Sofia didn’t reply. She took hold of the broom and got up. Then she continued to sweep.
That night she sat by the fire for a long time. She had decided to leave. She couldn’t stay. She felt sorry for Alfredo, but she couldn’t take him with her.
Where she would go, she didn’t know. In the end, she decided to return to the city. Maybe there would be someone there who could help her. If that didn’t work, she would have to do what so many others did – sit down on the street and beg. Whatever happened, it would be better than staying here.
She was going to leave early, at dawn. As she didn’t have any money, she would have to walk to the city. She didn’t know if she would make it. Maybe the straps that held her legs to her body would break? Then she would have no choice but to crawl.

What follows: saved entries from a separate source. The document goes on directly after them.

Lemma perform_moves o c :
  (o = Op.Wipe → in_tx (db (perform o c)) = false) → sound c → moves c (perform o c).
Proof.
  intros Hwipe Hs. destruct o; cbn [perform];
    try (apply direct_moves; intros d0; unfold retry_body, cursor_body, cache_body; keep_advancing).
  - unfold create_message. destruct (encrypt _ _ _); [|apply advances_refl].
    apply in_transaction_moves; [unfold create_body; apply _|apply create_body_advances|done].
  - apply preserved_moves; [unfold accepted_body; apply _| |done].
    intros d0. unfold accepted_body. keep_advancing.
  - apply preserved_moves; [unfold cancel_body; apply _| |done].
    intros d0. unfold cancel_body. keep_advancing.
  - unfold ingest_server_batch. destruct (_ <? _); [apply advances_refl|].
    apply preserved_moves; [unfold ingest_body; apply _| |done].
    intros d0. unfold ingest_body, ingest_one. keep_advancing.
  - destruct read; apply direct_moves; intros d0; unfold advance_body; keep_advancing.
  - unfold rotate_master_key. destruct (try_array 32 key) as [replacement|]; [|apply advances_refl].
    assert (Faithful CoreError.Database (rotate_body (master_key c) replacement version nonces))
      by (unfold rotate_body; apply _).
    pose proof (preserved_moves (rotate_body (master_key c) replacement version nonces) c) as H1.
    destruct (in_transaction _ c) as [[u|e] c']; cbn in *; (apply H1; [|done]);
      intros d0; unfold rotate_body; keep_advancing.
  - apply wipe_moves; [by apply Hwipe|done].
Qed.

Lemma migrated_advances d : wf d → advances d (migrated d).
Proof.
  intros (_ & _ & _ & [_ _ (r & Hr & _)]). apply unwatched_advances. split; [|done].
  cbn. by rewrite Hr.
Qed.
Lemma reopened_advances d d' : reopened d d' → wf d → advances d d'.
Proof.
  induction 1 as [d|d d1 d' (fl & key & H) _ IH]; intros Hw; [apply advances_refl|].
  pose proof (open_cases 3 fl d key) as Hc. unfold open_ in H.
  destruct (open_with 3 fl d key) as [r d0]. cbn in H. subst d0.
  destruct Hc as [[-> |[_ ->]] _]; [by apply IH|].
  eapply advances_trans; [by apply migrated_advances|]. by apply IH, migrated_wf.
Qed.
Lemma open_advances fl d key c :
  wf d → (open_ fl d key).1 = Ok c → advances d (current (db c)).
Proof.
  intros Hw Ho. pose proof (open_cases 3 fl d key) as H. unfold open_ in Ho.
  destruct (open_with 3 fl d key) as [r d']. cbn in Ho. subst r.
  destruct H as (_ & _ & _ & -> & _). by apply migrated_advances.
Qed.

(** What a history adds to the file; the connection agrees with the file
    unless it is inside a transaction. *)
Lemma step_moves c c' :
  step c c' → safe c → advances (committed (db c)) (committed (db c')).
Proof.
  intros H Hsafe. pose proof (step_safe _ _ H Hsafe) as [_ Hs']. destruct Hsafe as [Hw Hs].
  destruct H as [o fl c0|fl key c0 d c1 Hd Ho].
  - destruct (in_tx (db c0)) eqn:Htx.
    { destruct (perform_stuck o (with_faults fl c0) Htx) as [_ ->]. apply advances_refl. }
    specialize (Hs eq_refl).
    destruct (perform_sound o (with_faults fl c0) Hs) as [H|(_ & _ & ->)]; [|apply advances_refl].
    pose proof (perform_moves o (with_faults fl c0) (λ _, proj1 (proj1 H)) Hs) as Hm.
    destruct H as [[_ ->] _], Hs as [[_ ->] _]. exact Hm.
  - eapply advances_trans; [by eapply reopened_advances|].
    assert (wf d) as Hwd by by eapply reopened_wf.
    assert (sound c1) as [[_ ->] _] by (eapply open_sound; [by left|exact Ho]).
    by eapply open_advances.
Qed.
Lemma steps_move c c' : steps c c' → safe c → advances (committed (db c)) (committed (db c')).
Proof.
  intros H. induction H as [c|c c1 c' H1 _ IH]; intros Hs; [apply advances_refl|].
  eapply advances_trans; [by apply step_moves|]. by apply IH, (step_safe c).
Qed.

Lemma direct_result {A} (body : stmt A) c :
  (direct body (with_faults [] c)).1 = (run body (current (db c))).1.
Proof.
  unfold direct, on_db. pose proof (autocommit_current body (db (with_faults [] c))) as [H _].
  by destruct (autocommit body _).
Qed.
Lemma observe_run after s c :
  change_counter (current (db c)) = Some s → 0 ≤ s < 2 ^ 63 →
  (observe_conversation_changes after (with_faults [] c)).1 = Ok (Z.max s after).
Proof.
  intros Hs Hb. unfold observe_conversation_changes. rewrite direct_result. unfold run, mbind, dbm_bind, query.
  cbn [head default from_option]. rewrite Hs. cbn -[Z.max as_u64].
  by rewrite as_u64_small by (unfold in_u; lia).
Qed.

(** C25: no change goes unseen.  An observer that asks with a revision it was given
    before is given the current one.  Whatever the store then lives through (any
    operations under any failures, wipes, restarts), asking again gives a revision
    that is no lower, and only if it is the same may the observer keep what it
    shows: the messages, the inbox, the members and the conversations are then the
    same.  The one exception is a connection that a failed wipe has left inside
    its transaction ([in_tx]): it shows rows that are half wiped, and the promise
    is about what is asked before it or after the next restart. *)
Theorem no_change_goes_unseen c c' after s r :
  sound c → steps c c' → in_tx (db c') = false →
  change_counter (current (db c)) = Some s → after ≤ s →
  change_counter (current (db c')) = Some r → r < 2 ^ 63 →
  (observe_conversation_changes after (with_faults [] c)).1 = Ok s
  ∧ (observe_conversation_changes s (with_faults [] c')).1 = Ok r
  ∧ s ≤ r ∧ (r = s → watched (current (db c')) = watched (current (db c))).
Proof.
  intros Hsound Hsteps Htx Hs Ha Hr Hmax.
  assert (sound c') as [[_ Hcc'] _] by (eapply steps_safe; [exact Hsteps|by apply sound_safe|done]).
  destruct (steps_move _ _ Hsteps (sound_safe _ Hsound)) as (n & Hn & Hc & Hw).
  destruct Hsound as [[_ Hcc] (_ & _ & _ & [_ _ (z & Hz & Hz0)])].
  rewrite Hcc, Hcc' in Hc, Hw. rewrite Hs, Hr in Hc. injection Hc as ->.
  rewrite Hs in Hz. injection Hz as <-.
  rewrite (observe_run after s), (observe_run s (s + n)) by (done || lia).
  rewrite !Z.max_l by lia. split_and!; [done|done|lia|]. intros H. apply Hw. lia.
Qed.
End Histories.

(** A message is written, a wipe fails half way, and the store is opened again,
    the first attempt failing. *)
Definition reopened_store : MessengerCore.t :=
  quiet_core (committed (db sample_store)) (fill 32 7).

Lemma no_change_goes_unseen_witness :
  (observe_conversation_changes 0 (with_faults [] fresh_store)).1 = Ok 0
  ∧ (observe_conversation_changes 0 (with_faults [] reopened_store)).1 = Ok 2
  ∧ 0 ≤ 2.
Proof.
  destruct (no_change_goes_unseen (C := toy_crypto) fresh_store reopened_store 0 0 2)
    as (H1 & H2 & H3 & _).
  - apply fresh_store_sound.
  - eapply rtc_l; [apply (step_op (C := toy_crypto) sample_create [] fresh_store)|].
    eapply rtc_l; [apply (step_op (C := toy_crypto) Op.Wipe [false; true])|].
    apply rtc_once. eapply (step_restart (C := toy_crypto) [] (replicate 32 (z2b 7))).
    + apply rtc_once. by exists [true], (replicate 32 (z2b 7)).
    + by vm_compute.
  - done.
  - reflexivity.
  - done.
  - by vm_compute.
  - done.
  - done.
Defined.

Even so, she didn’t hesitate. She was going to the city. Doctor Raul was there. He would be able to help her.
She never went into the hut that night, but sat by the fire and watched it die. The night was warm and she snoozed against the wall of the hut. Then she went. She didn’t look back as she left the village.

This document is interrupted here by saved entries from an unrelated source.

(* ===== verification/CoreDb.v ===== *)
(** * CoreDb: the PostgreSQL schema of core-api

    The tables of services/core-api/migrations/0001_foundation.sql that
    services/core-api/src/lib.rs uses, with their constraints, the statements
    the operations issue, and transactions as PostgreSQL runs them: a rollback
    undoes everything but the identity sequence of [group_events].  Times are
    microseconds; a BYTEA column with a length CHECK is an array.  The
    operations are in the file CoreApi. *)
From Stdlib Require Import ZArith Lia.
From stdpp Require Import base list strings.
From S2P Require Import Prelude Protocol Crypto DirectoryTool Sql Identity.

Module ApiError.
Inductive t :=
| InvalidCredentials | Expired | Replay | TokenReuse | Conflict | Unauthorized
| CursorRegression | InvalidInput | Database.
#[export] Instance t_eq_dec : EqDecision t.
Proof. solve_decision. Defined.
End ApiError.
(* ===== verification/CoreApi.v ===== *)
(** * CoreApi: the operations of the core-api backend

    Models services/core-api/src/lib.rs: every operation of [Backend] over the
    schema of CoreDb.  The database clock [now()] (the start of the
    transaction) and the random bytes are arguments.  Requests are sequential
    here; the section on late commits interleaves two uploads. *)
From Stdlib Require Import ZArith Lia Sorting.Sorted.
From stdpp Require Import base list strings relations.
From S2P Require Import Prelude Protocol Crypto DirectoryTool Sql Identity CoreDb.
Import Db.

Definition ACCESS_TTL_SECONDS : Z := 15 * 60.
Definition REFRESH_TTL_SECONDS : Z := 30 * 24 * 60 * 60.
Definition CHALLENGE_TTL_SECONDS : Z := 120.
Definition EVENT_TTL_SECONDS : Z := 7 * 24 * 60 * 60.
Definition MAX_SYNC_BATCH : Z := 50.
Definition MAX_KEY_PACKAGE_SIZE : Z := 64 * 1024.
Definition MAX_RECOVERY_BLOB_SIZE : Z := 256 * 1024.
Definition EVENT_KIND_MLS_COMMIT : Z := 2.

It took her three days and nights to get back to the city. Most of the way she limped along on her crutches, but from time to time a car would stop and give her a lift for a few kilometres. Someone gave her a piece of bread. She drank water from pumps she found in the villages she passed.
On the second day, she discovered a crack in her left leg. That frightened her. She didn’t want to meet Doctor Raul without her legs. She tried to put as much weight as possible on her right leg. It gave her a cramp and she had to stop more often.

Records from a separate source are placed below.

(* ===== verification/CoreSessions.v ===== *)
(** * CoreSessions: authentication, usernames, key packages and rate limits

    The theorems on the operations of CoreApi that guard who may do what: a
    challenge opens one session, a refresh token rotates once and its reuse
    revokes the family, a released username cools down, a key package is handed
    out once, a rate limit admits its maximum per window. *)
From Stdlib Require Import ZArith Lia Sorting.Sorted.
From stdpp Require Import base list strings relations.
From S2P Require Import Prelude Protocol Crypto DirectoryTool Sql Identity CoreDb CoreApi.
Import Db.

(** ** Challenges and sessions *)

Definition consumed_challenge (i : Id) (d : Db.t) : Prop :=
  ∃ c, c ∈ auth_challenges d ∧ AuthChallenge.challenge_id c = i
    ∧ AuthChallenge.consumed_at c ≠ None.

#[export] Instance consumed_challenge_invariant i : Invariant (consumed_challenge i).
Proof.
  solve_frame.
  - by apply snoc_keeps.
  - apply update_where_keeps; [|done]. by intros c [? _].
Qed.

Section Challenges.
Context `{C : Crypto} `{U : Unicode}.

(** What [issue_tokens] stores. *)
Definition issued (seed : token_seed) (now : Z) (x family : Id) (d : Db.t) : Db.t :=
  set_refresh_sessions (refresh_sessions d ++ [RefreshSession.Make
      (refresh_hash (seed_refresh seed)) family x None
      (now + seconds REFRESH_TTL_SECONDS) None None])
    (set_access_sessions (access_sessions d ++ [AccessSession.Make
      (access_hash (seed_access seed)) x (now + seconds ACCESS_TTL_SECONDS)]) d).

Lemma issue_run_Ok seed now x f d t d' :
  run (issue_tokens seed now x f) d = (Ok t, d') →
  d' = issued seed now x (default (seed_family seed) f) d
  ∧ t = SessionTokens.Make (seed_access seed) (seed_refresh seed)
  ∧ exists_where (access_is (access_hash (seed_access seed))) (access_sessions d) = false
  ∧ exists_where (refresh_is (refresh_hash (seed_refresh seed))) (refresh_sessions d) = false.
Proof.
  unfold issue_tokens. intros H. api_inv H. api_inv H. injection H as <- <-.
  apply guarded_Ok in Ha as (Ha & _ & ->). apply guarded_Ok in Ha0 as (Ha0 & _ & ->).
  split_bools. done.
Qed.

(** Completing a challenge, statement by statement. *)
Lemma complete_run_Ok seed now i sig d o d' :
  run (complete_body seed now i sig) d = (Ok o, d') →
  ∃ c x, find_where (challenge_is i) (auth_challenges d) = Some c
  ∧ find_where (device_is (AuthChallenge.device_id c)) (devices d) = Some x
  ∧ AuthChallenge.consumed_at c = None ∧ now < AuthChallenge.expires_at c
  ∧ check_signature (Device.device_public_key x)
      (auth_challenge_payload i (AuthChallenge.challenge c)) sig = Ok tt
  ∧ d' = issued seed now (AuthChallenge.device_id c) (seed_family seed)
         (set_auth_challenges (update_where (challenge_is i) (AuthChallenge.set_consumed now)
           (auth_challenges d)) d)
  ∧ exists_where (access_is (access_hash (seed_access seed))) (access_sessions d) = false
  ∧ o = Commit (Ok (SessionTokens.Make (seed_access seed) (seed_refresh seed))).
Proof.
  unfold complete_body. intros H. api_inv H. api_inv H. apply ok_or_Ok in Ha0. subst.
  destruct a0 as [c x]. api_inv H. apply ensure_Ok in Ha0. api_inv H. apply ensure_Ok in Ha1.
  api_inv H. api_inv H. apply (run_bind_Ok ApiError.Database) in H; [|apply _].
  destruct H as (tok & d2 & Ht & H). injection H as <- <-.
  apply issue_run_Ok in Ht as (-> & -> & Hacc & _). injection Ha3 as <- <-.
  unfold select_challenge in Ha. injection Ha as Ha.
  destruct (find_where (challenge_is i) _) as [c'|] eqn:Ec; [|done]. cbn in Ha.
  destruct (find_where (device_is _) _) as [x'|] eqn:Ex; [|done]. injection Ha as -> ->.
  exists c, x. destruct a1. split_and!; try done; [|lia].
  by destruct (AuthChallenge.consumed_at c).
Qed.

Lemma complete_consumed seed now i sig d :
  wf d → consumed_challenge i d → (run (complete_body seed now i sig) d).1 = Err ApiError.Replay.
Proof.
  intros (Hk & Hr & _) (c & Hc & Hi & Hne). pose proof (ref_challenge _ Hr _ Hc) as Hd.
  pose proof (find_key _ _ _ _ _ (challenge_keyed i) (key_challenge _ Hk) Hc Hi) as Hf.
  destruct (find_where (device_is (AuthChallenge.device_id c)) (devices d)) as [x|] eqn:Ex;
    [|apply find_where_None in Ex; unfold has_device in Hd; congruence].
  assert (Hsel : select_challenge i d = Ok (Some (c, x))).
  { unfold select_challenge. rewrite Hf. cbn. by rewrite Ex. }
  unfold complete_body. run_next. rewrite Hsel. run_next. run_next.
  by destruct (AuthChallenge.consumed_at c).
Qed.

(** C13: A challenge opens at most one session: tokens are issued only for a
    stored, unconsumed, unexpired challenge answered with a signature of the
    device it was given to, and after that every further answer to it is a
    replay, whatever requests come between and whatever fails. *)
Theorem challenge_single_use w seed now i sig t w1 w2 :
  sound w → complete_challenge seed now i sig w = (Ok t, w1) → steps w1 w2 →
  (∃ c x, c ∈ auth_challenges (current w) ∧ AuthChallenge.challenge_id c = i
     ∧ AuthChallenge.consumed_at c = None ∧ now < AuthChallenge.expires_at c
     ∧ x ∈ devices (current w) ∧ Device.device_id x = AuthChallenge.device_id c
     ∧ vk_verify (Device.device_public_key x)
         (auth_challenge_payload i (AuthChallenge.challenge c)) sig = true)
  ∧ ∀ seed' now' sig',
      (complete_challenge seed' now' i sig' w2).1 = Err ApiError.Replay
      ∨ (complete_challenge seed' now' i sig' w2).1 = Err ApiError.Database.
Proof.
  intros Hw H Hs. pose proof (request_sound (Request.CompleteChallenge seed now i sig) w Hw) as Hw1.
  cbn [perform] in Hw1. rewrite H in Hw1. cbn in Hw1.
  apply transaction_committed in H as (_ & H); [|apply _|apply Hw|]; last first.
  { intros d a E%complete_run_Ok. by destruct E as (c & x & E); destruct_and! E. }
  apply complete_run_Ok in H as (c & x & Hf & Hx & Hcons & Hexp & Hsig & Hd1 & _ & _).
  apply find_where_Some in Hf as [Hin Hid%challenge_keyed].
  apply find_where_Some in Hx as [Hxin Hxid%device_keyed].
  split.
  { exists c, x. split_and!; try done. unfold check_signature in Hsig.
    apply bind_Ok in Hsig as (u & _ & Hsig). by apply ensure_Ok in Hsig. }
  intros seed' now' sig'.
  assert (Hcons1 : consumed_challenge i (current w1)).
  { rewrite Hd1. exists (AuthChallenge.set_consumed now c). cbn. split_and!; try done.
    apply elem_of_update. exists c. by rewrite (proj2 (challenge_keyed i c)). }
  destruct (steps_keep (consumed_challenge i) _ _ Hs (conj (proj1 Hw1) Hcons1)) as [_ Hcons2].
  pose proof (requests_sound _ _ Hs Hw1) as [Hc2 Hwf2].
  destruct (transaction_result (complete_body seed' now' i sig') w2 _ Hc2) as [Hr|Hr]; [by right|].
  left. by rewrite (complete_consumed _ _ _ _ _ Hwf2 Hcons2) in Hr.
Qed.
End Challenges.

(** ** Refresh rotation *)

(** The refresh token of hash [h] was used or revoked. *)
Definition dead_token (x f : Id) (h : array 32) (d : Db.t) : Prop :=
  ∃ r, r ∈ refresh_sessions d ∧ RefreshSession.token_hash r = h ∧ RefreshSession.device_id r = x
    ∧ RefreshSession.family_id r = f
    ∧ (RefreshSession.used_at r ≠ None ∨ RefreshSession.revoked_at r ≠ None).

#[export] Instance dead_token_invariant x f h : Invariant (dead_token x f h).
Proof.
  solve_frame.
  - by apply snoc_keeps.
  - apply update_where_keeps; [|done]. intros r (? & ? & ? & _). split_and!; try done. by right.
  - apply update_where_keeps; [|done]. intros r (? & ? & ? & _). split_and!; try done. by left.
Qed.

(** A refresh token of hash [h] was issued. *)
Definition issued_token (x f : Id) (h : array 32) (d : Db.t) : Prop :=
  ∃ r, r ∈ refresh_sessions d ∧ RefreshSession.token_hash r = h ∧ RefreshSession.device_id r = x
    ∧ RefreshSession.family_id r = f.

#[export] Instance issued_token_invariant x f h : Invariant (issued_token x f h).
Proof. solve_frame; [by apply snoc_keeps|by apply update_where_keeps..]. Qed.

Section Refresh.
Context `{C : Crypto} `{U : Unicode}.

(** The database after a reuse was detected. *)
Definition family_revoked (f : Id) (now : Z) (d : Db.t) : Db.t :=
  set_refresh_sessions (update_where (family_is f) (RefreshSession.set_revoked now)
    (refresh_sessions d)) d.

Lemma select_refresh_found h x d r :
  wf d → r ∈ refresh_sessions d → RefreshSession.token_hash r = h →
  RefreshSession.device_id r = x →
  ∃ dev, select_refresh h x d = Ok (Some (r, dev)) ∧ dev ∈ devices d ∧ Device.device_id dev = x.
Proof.
  intros (Hk & Hr & _) Hin Hh Hx. pose proof (ref_refresh _ Hr _ Hin) as Hd.
  unfold select_refresh. destruct (find_where (λ r, _ && _) _) as [r'|] eqn:Ef.
  - apply find_where_Some in Ef as [Hin' [Hp _]%andb_true_iff]. apply refresh_keyed in Hp.
    assert (r' = r) as -> by (apply (NoDup_key_inj RefreshSession.token_hash (refresh_sessions d));
      [apply Hk|done|done|congruence]).
    cbn. destruct (find_where (device_is _) (devices d)) as [dev|] eqn:Ex;
      [|apply find_where_None in Ex; unfold has_device in Hd; congruence].
    apply find_where_Some in Ex as [? ?%device_keyed]. exists dev. split_and!; congruence || done.
  - apply find_where_None in Ef. rewrite exists_where_false in Ef. specialize (Ef r Hin). cbn in Ef.
    rewrite (proj2 (refresh_keyed h r) Hh), bool_decide_eq_true_2 in Ef; done.
Qed.

Lemma rotate_dead seed now x t sig f d :
  wf d → dead_token x f (refresh_hash t) d →
  run (rotate_body seed now x t sig) d
  = (Ok (Commit (Err ApiError.TokenReuse)), family_revoked f now d).
Proof.
  intros Hwf (r & Hr & Hh & Hx & Hf & Hdead).
  destruct (select_refresh_found _ _ _ _ Hwf Hr Hh Hx) as (dev & Hsel & _).
  unfold rotate_body. run_next. rewrite Hsel. run_next.
  assert (Hb : negb (is_none (RefreshSession.used_at r)) || negb (is_none (RefreshSession.revoked_at r))
    = true).
  { destruct (RefreshSession.used_at r), (RefreshSession.revoked_at r); try done. by destruct Hdead. }
  rewrite Hb. run_next. by rewrite Hf.
Qed.

Lemma rotate_run_Ok seed now x t sig d o d' :
  run (rotate_body seed now x t sig) d = (Ok o, d') →
  ∃ r dev, r ∈ refresh_sessions d ∧ RefreshSession.token_hash r = refresh_hash t
  ∧ RefreshSession.device_id r = x ∧ dev ∈ devices d ∧ Device.device_id dev = x
  ∧ ((RefreshSession.used_at r ≠ None ∨ RefreshSession.revoked_at r ≠ None)
       ∧ o = Commit (Err ApiError.TokenReuse) ∧ d' = family_revoked (RefreshSession.family_id r) now d
     ∨ RefreshSession.used_at r = None ∧ RefreshSession.revoked_at r = None
       ∧ now < RefreshSession.expires_at r
       ∧ vk_verify (Device.device_public_key dev) (refresh_proof_payload t) sig = true
       ∧ o = Commit (Ok (SessionTokens.Make (seed_access seed) (seed_refresh seed)))
       ∧ refresh_hash (seed_refresh seed) ≠ refresh_hash t
       ∧ let d1 := issued seed now x (RefreshSession.family_id r) d in
         d' = set_refresh_sessions (update_where (refresh_is (refresh_hash t))
           (RefreshSession.set_used now (refresh_hash (seed_refresh seed))) (refresh_sessions d1)) d1).
Proof.
  unfold rotate_body. intros H. api_inv H. api_inv H. apply ok_or_Ok in Ha0. subst.
  destruct a0 as [r dev]. unfold select_refresh in Ha. injection Ha as Ha.
  destruct (find_where (λ r, _ && _) _) as [r'|] eqn:Er; [|done]. cbn in Ha.
  destruct (find_where (device_is _) _) as [dev'|] eqn:Ed; [|done]. injection Ha as -> ->.
  apply find_where_Some in Er as [Hin [Hh%refresh_keyed Hx%bool_decide_eq_true]%andb_true_iff].
  apply find_where_Some in Ed as [Hdin Hdx%device_keyed].
  exists r, dev. split_and!; try done; [congruence|].
  destruct (_ || _) eqn:Eb.
  - left. api_inv H. injection H as <- <-. injection Ha as <- <-. split_and!; [|done|done].
    destruct (RefreshSession.used_at r); [by left|]. right. by destruct (RefreshSession.revoked_at r).
  - right. apply orb_false_iff in Eb as [E1 E2]. api_inv H. apply ensure_Ok in Ha. api_inv H.
    apply (run_bind_Ok ApiError.Database) in H; [|apply _].
    destruct H as (tok & d2 & Ht & H). apply issue_run_Ok in Ht as (-> & -> & _ & Hfresh).
    api_inv H. injection H as <- <-. unfold use_refresh in Ha1.
    destruct (_ && _) in Ha1; [done|]. injection Ha1 as <- <-.
    unfold check_signature in Ha0. apply bind_Ok in Ha0 as (u & _ & Hsig). apply ensure_Ok in Hsig.
    split_and!; try done; try lia.
    + by destruct (RefreshSession.used_at r).
    + by destruct (RefreshSession.revoked_at r).
    + intros He. rewrite exists_where_false in Hfresh. specialize (Hfresh r Hin).
      apply bool_decide_eq_false in Hfresh. congruence.
Qed.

Sofia arrived in the city late one evening. She crawled under a rusty, dismantled truck to sleep and wait for dawn. By then she was so hungry that her stomach ached. Big rats scrabbled around her. Now and then she tried to hit them with one of her crutches. She had never experienced such a long night. It was as if the sun had decided never to rise above the horizon again. She remembered what Muazena had described as the worst of all disasters: to be left alone. To be the last person on earth. Was she that person? Sofia Alface, underneath a rusty truck on the outskirts of a large city, somewhere in Africa?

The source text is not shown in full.